# Assignment:
Print exactly the lines below between the line holding "(** [ctrl_blk_t] of [src/drivers/uart.c]. *)" and the line holding "Record kst := mkK", inclusive, and nothing more.

# Materials provided:

(* ===== verification/Kern.v ===== *)
(** * The kernel's state and its effects

    Kernel code runs with interrupts off, so between two context switches a call
    is a function on the state of the kernel.  [proc_ctx_sw] suspends the caller
    on its kernel stack until some process switches back to it; its effect is
    the constructor [Switch], whose last argument is what is left to run.

    The state has the memory, the static variables that no pointer refers to,
    and the hart: registers, firmware and devices.  Devices are a parameter:
    loads and stores at register addresses and the [time] register. *)

From S2P Require Import Prelude.
From S2P Require Import Mem.
From S2P Require Import Sbi.
From S2P Require Import Proc.

Class Machine := {
  mach : Type;
  (** a load or store of [n] bytes at a device register *)
  mmio_load : nat -> mach -> Z -> mach * Z;
  mmio_store : nat -> mach -> Z -> Z -> mach;
  (** [rdtime] *)
  mach_time : mach -> mach * Z;
}.

(** [isr_t] of [src/intr.c]. *)
Record isr_t := mkIsr { isr_irq : Z; isr_isr : Z; isr_data : Z }.

(** [ctrl_blk_t] of [src/drivers/uart.c]. *)
Record ctrl_blk_t := mkCtrl { cb_addr : Z; cb_reg_size : Z }.

(** The static variables of [src/module/log.c]. *)
Record log_state := mkLog { lg_inited : bool; lg_buf : list byte; lg_head : Z; lg_tail : Z }.

(** The static variables of the drivers: [isrs] ([nr_isrs] is its length),
    [tty_ctrl_blks], the [ctrl_blks] of the UART driver ([nr_devs] is its
    length), the PLIC's [base_addr], and the log. *)
Record drivers := mkDrv {
  d_isrs : list isr_t;
  d_ttys : list Z;
  d_uarts : list ctrl_blk_t;
  d_plic : Z;
  d_log : log_state;
}.

Section state.
Context `{FW : Firmware} `{MC : Machine}.

Record hart := mkHart { h_fw : fw; h_mach : mach; h_sie : Z; h_stvec : Z; h_sstatus : Z }.

Record kst := mkK {
  k_mem : mem;
  k_hart : hart;
  k_curr : Z;
  k_procs : ptable;
  k_drv : drivers;
}.

Definition set_mem (m : mem) (k : kst) : kst := mkK m (k_hart k) (k_curr k) (k_procs k) (k_drv k).
Definition set_hart (h : hart) (k : kst) : kst := mkK (k_mem k) h (k_curr k) (k_procs k) (k_drv k).
Definition set_curr (p : Z) (k : kst) : kst := mkK (k_mem k) (k_hart k) p (k_procs k) (k_drv k).
Definition set_procs (t : ptable) (k : kst) : kst := mkK (k_mem k) (k_hart k) (k_curr k) t (k_drv k).
Definition set_drv (d : drivers) (k : kst) : kst := mkK (k_mem k) (k_hart k) (k_curr k) (k_procs k) d.
Definition set_fw (f : fw) (k : kst) : kst :=
  let h := k_hart k in set_hart (mkHart f (h_mach h) (h_sie h) (h_stvec h) (h_sstatus h)) k.
Definition set_mach (c : mach) (k : kst) : kst :=
  let h := k_hart k in set_hart (mkHart (h_fw h) c (h_sie h) (h_stvec h) (h_sstatus h)) k.

(** Why the kernel stops: [pm_hang] waits for ever, after a panic or on
    request; [Stuck] is behaviour the source leaves undefined (a call through a
    pointer to no function, [unreachable], an index out of range), or a loop
    that does not end. *)
Inductive stop := Hang | Stuck.

Inductive outcome (A : Type) : Type :=
| Ret (k : kst) (a : A)
| Switch (k : kst) (old_proc new_proc : Z) (rest : kst -> outcome A)
| Stop (k : kst) (why : stop).

#[global] Arguments Ret {A}.
#[global] Arguments Switch {A}.
#[global] Arguments Stop {A}.

Definition M (A : Type) : Type := kst -> outcome A.

Fixpoint bind_outcome {A B : Type} (o : outcome A) (f : A -> M B) : outcome B :=
  match o with
  | Ret k a => f a k
  | Switch k old new rest => Switch k old new (fun k' => bind_outcome (rest k') f)
  | Stop k why => Stop k why
  end.

Definition ret {A : Type} (a : A) : M A := fun k => Ret k a.
Definition bind {A B : Type} (c : M A) (f : A -> M B) : M B := fun k => bind_outcome (c k) f.
Definition halt {A : Type} (why : stop) : M A := fun k => Stop k why.

(** Reading and updating parts of the state. *)
Definition gets {A : Type} (f : kst -> A) : M A := fun k => Ret k (f k).
Definition modify (f : kst -> kst) : M unit := fun k => Ret (f k) tt.
Definition mem_of {A : Type} (f : mem -> A) : M A := gets (fun k => f (k_mem k)).
Definition upd_mem (f : mem -> mem) : M unit := modify (fun k => set_mem (f (k_mem k)) k).
Definition curr_proc : M Z := gets k_curr.

(** A function on the memory that also returns a value. *)
Definition run_mem {A : Type} (f : mem -> mem * A) : M A :=
  fun k => let '(m, a) := f (k_mem k) in Ret (set_mem m k) a.

(** A function on memory and firmware that may panic. *)
Definition run_fw {A : Type} (f : mem -> fw -> option (mem * fw * A)) : M A :=
  fun k => match f (k_mem k) (h_fw (k_hart k)) with
           | Some (m, fw, a) => Ret (set_fw fw (set_mem m k)) a
           | None => Stop k Hang
           end.

(** A value that has to be there. *)
Definition the {A : Type} (o : option A) : M A :=
  match o with Some a => ret a | None => halt Stuck end.

(** Device registers and the clock. *)
Definition dev_load (n : nat) (a : Z) : M Z := fun k =>
  let '(c, v) := mmio_load n (h_mach (k_hart k)) a in Ret (set_mach c k) v.
Definition dev_store (n : nat) (a v : Z) : M unit :=
  modify (fun k => set_mach (mmio_store n (h_mach (k_hart k)) a v) k).

(** [time] of [src/arch/riscv/time.c] *)
Definition time : M Z := fun k =>
  let '(c, v) := mach_time (h_mach (k_hart k)) in Ret (set_mach c k) v.
End state.

Declare Scope kern_scope.
Delimit Scope kern_scope with kern.
Notation "'let*' x := c 'in' d" := (bind c (fun x => d))
  (at level 10, x name, d at level 200) : kern_scope.
Notation "c ';*' d" := (bind c (fun _ => d)) (at level 100, right associativity) : kern_scope.

(** [for (i = lo; i < hi; i++) body], leaving the loop when the body returns a
    value. *)
Fixpoint for_each `{FW : Firmware} `{MC : Machine} {R : Type} (ixs : list Z) (body : Z -> M (option R)) : M (option R) :=
  match ixs with
  | [] => ret None
  | i :: ixs => bind (body i) (fun r => match r with Some _ => ret r | None => for_each ixs body end)
  end.

(** A loop that may suspend its process in every iteration, with the number of
    iterations bounded by [n]. *)
Fixpoint loop_upto `{FW : Firmware} `{MC : Machine} {R : Type} (n : nat) (body : M (option R)) : M R :=
  match n with
  | O => halt Stuck
  | S n => bind body (fun r => match r with Some r => ret r | None => loop_upto n body end)
  end.

(** ** Laws *)

Section laws.
Context `{FW : Firmware} `{MC : Machine}.

Lemma bind_ret {A B} (a : A) (f : A -> M B) k : bind (ret a) f k = f a k.
Proof. done. Qed.

Lemma bind_gets {A B} (f : kst -> A) (g : A -> M B) k : bind (gets f) g k = g (f k) k.
Proof. done. Qed.

Lemma bind_mem {A B} (f : mem -> A) (g : A -> M B) k : bind (mem_of f) g k = g (f (k_mem k)) k.
Proof. done. Qed.

Lemma bind_upd {B} (f : mem -> mem) (g : unit -> M B) k :
  bind (upd_mem f) g k = g tt (set_mem (f (k_mem k)) k).
Proof. done. Qed.

Lemma bind_Ret {A B} (c : M A) (f : A -> M B) k k' a : c k = Ret k' a -> bind c f k = f a k'.
Proof. unfold bind. by intros ->. Qed.

Lemma bind_bind_Ret {A B D} (c : M A) (f : A -> M B) (g : B -> M D) k k' a :
  c k = Ret k' a -> bind (bind c f) g k = bind (f a) g k'.
Proof. unfold bind. by intros ->. Qed.
End laws.

(** A machine whose clock advances with every reading and whose registers all
    read [LSR_THRE]; it remembers what was written, the last write first. *)
Definition plain_mach : Machine := {|
  mach := Z * list (Z * Z);
  mmio_load := fun _ c a => (c, 0x20);
  mmio_store := fun _ c a v => (c.1, (a, v) :: c.2);
  mach_time := fun c => ((c.1 + 1, c.2), c.1);
|}.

# Answer box:
(** [ctrl_blk_t] of [src/drivers/uart.c]. *)
Record ctrl_blk_t := mkCtrl { cb_addr : Z; cb_reg_size : Z }.

(** The static variables of [src/module/log.c]. *)
Record log_state := mkLog { lg_inited : bool; lg_buf : list byte; lg_head : Z; lg_tail : Z }.

(** The static variables of the drivers: [isrs] ([nr_isrs] is its length),
    [tty_ctrl_blks], the [ctrl_blks] of the UART driver ([nr_devs] is its
    length), the PLIC's [base_addr], and the log. *)
Record drivers := mkDrv {
  d_isrs : list isr_t;
  d_ttys : list Z;
  d_uarts : list ctrl_blk_t;
  d_plic : Z;
  d_log : log_state;
}.

Section state.
Context `{FW : Firmware} `{MC : Machine}.

Record hart := mkHart { h_fw : fw; h_mach : mach; h_sie : Z; h_stvec : Z; h_sstatus : Z }.

Record kst := mkK {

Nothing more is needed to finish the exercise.